■ **EXTRACTED INFORMATION**

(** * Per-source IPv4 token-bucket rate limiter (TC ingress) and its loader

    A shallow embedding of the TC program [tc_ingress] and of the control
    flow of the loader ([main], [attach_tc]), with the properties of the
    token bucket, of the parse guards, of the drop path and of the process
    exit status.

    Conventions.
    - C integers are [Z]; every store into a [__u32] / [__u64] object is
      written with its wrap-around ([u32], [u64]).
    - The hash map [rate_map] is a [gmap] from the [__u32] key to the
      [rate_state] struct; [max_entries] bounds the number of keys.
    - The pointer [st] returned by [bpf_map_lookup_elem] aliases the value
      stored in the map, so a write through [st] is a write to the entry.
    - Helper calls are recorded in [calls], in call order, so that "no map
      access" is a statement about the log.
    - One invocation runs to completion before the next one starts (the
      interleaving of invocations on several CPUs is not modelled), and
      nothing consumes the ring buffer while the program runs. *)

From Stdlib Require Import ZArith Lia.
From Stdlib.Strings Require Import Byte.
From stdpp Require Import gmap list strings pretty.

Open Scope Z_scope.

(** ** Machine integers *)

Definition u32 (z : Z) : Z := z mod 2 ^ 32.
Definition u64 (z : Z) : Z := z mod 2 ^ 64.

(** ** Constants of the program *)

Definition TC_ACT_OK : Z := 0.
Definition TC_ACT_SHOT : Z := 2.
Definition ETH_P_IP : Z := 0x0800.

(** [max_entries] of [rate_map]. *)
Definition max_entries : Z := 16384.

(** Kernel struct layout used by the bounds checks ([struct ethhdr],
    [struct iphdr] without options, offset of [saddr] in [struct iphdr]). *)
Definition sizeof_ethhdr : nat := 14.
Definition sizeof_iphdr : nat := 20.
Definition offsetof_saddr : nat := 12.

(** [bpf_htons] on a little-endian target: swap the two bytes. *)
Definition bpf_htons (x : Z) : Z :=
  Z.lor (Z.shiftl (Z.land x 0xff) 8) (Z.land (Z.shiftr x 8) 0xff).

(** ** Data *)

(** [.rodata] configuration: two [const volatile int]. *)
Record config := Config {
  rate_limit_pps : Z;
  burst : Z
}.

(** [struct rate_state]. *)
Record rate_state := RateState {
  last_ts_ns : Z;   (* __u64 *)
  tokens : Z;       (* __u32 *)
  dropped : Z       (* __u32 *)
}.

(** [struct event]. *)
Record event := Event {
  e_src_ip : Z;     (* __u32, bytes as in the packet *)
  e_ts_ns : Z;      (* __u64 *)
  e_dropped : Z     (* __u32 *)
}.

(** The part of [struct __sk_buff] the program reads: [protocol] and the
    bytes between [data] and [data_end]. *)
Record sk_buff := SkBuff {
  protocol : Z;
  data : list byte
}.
* * *
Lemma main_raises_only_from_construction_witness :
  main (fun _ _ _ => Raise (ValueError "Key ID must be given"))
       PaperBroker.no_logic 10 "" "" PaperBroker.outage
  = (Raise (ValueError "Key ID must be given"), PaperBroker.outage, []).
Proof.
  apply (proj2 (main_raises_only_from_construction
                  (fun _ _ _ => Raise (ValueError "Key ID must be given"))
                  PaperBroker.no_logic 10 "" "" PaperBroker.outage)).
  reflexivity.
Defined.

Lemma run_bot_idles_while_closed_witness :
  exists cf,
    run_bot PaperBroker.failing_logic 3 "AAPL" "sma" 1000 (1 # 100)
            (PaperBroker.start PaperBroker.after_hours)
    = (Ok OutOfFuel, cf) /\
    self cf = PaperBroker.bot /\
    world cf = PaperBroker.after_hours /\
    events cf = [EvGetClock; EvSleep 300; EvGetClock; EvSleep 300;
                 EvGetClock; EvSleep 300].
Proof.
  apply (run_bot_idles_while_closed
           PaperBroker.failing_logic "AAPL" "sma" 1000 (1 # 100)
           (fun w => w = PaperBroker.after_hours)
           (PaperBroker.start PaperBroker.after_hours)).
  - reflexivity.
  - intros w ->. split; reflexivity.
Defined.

■ **REQUIREMENT**
Starting at the line that has "- The hash map" and ending at the line that has "Definition max_entries : Z := 16384.", please write out the lines above exactly, leaving out all others.

■ **EXERCISE SOLUTION**
    - The hash map [rate_map] is a [gmap] from the [__u32] key to the
      [rate_state] struct; [max_entries] bounds the number of keys.
    - The pointer [st] returned by [bpf_map_lookup_elem] aliases the value
      stored in the map, so a write through [st] is a write to the entry.
    - Helper calls are recorded in [calls], in call order, so that "no map
      access" is a statement about the log.
    - One invocation runs to completion before the next one starts (the
      interleaving of invocations on several CPUs is not modelled), and
      nothing consumes the ring buffer while the program runs. *)

From Stdlib Require Import ZArith Lia.
From Stdlib.Strings Require Import Byte.
From stdpp Require Import gmap list strings pretty.

Open Scope Z_scope.

(** ** Machine integers *)

Definition u32 (z : Z) : Z := z mod 2 ^ 32.
Definition u64 (z : Z) : Z := z mod 2 ^ 64.

(** ** Constants of the program *)

Definition TC_ACT_OK : Z := 0.
Definition TC_ACT_SHOT : Z := 2.
Definition ETH_P_IP : Z := 0x0800.

(** [max_entries] of [rate_map]. *)
Definition max_entries : Z := 16384.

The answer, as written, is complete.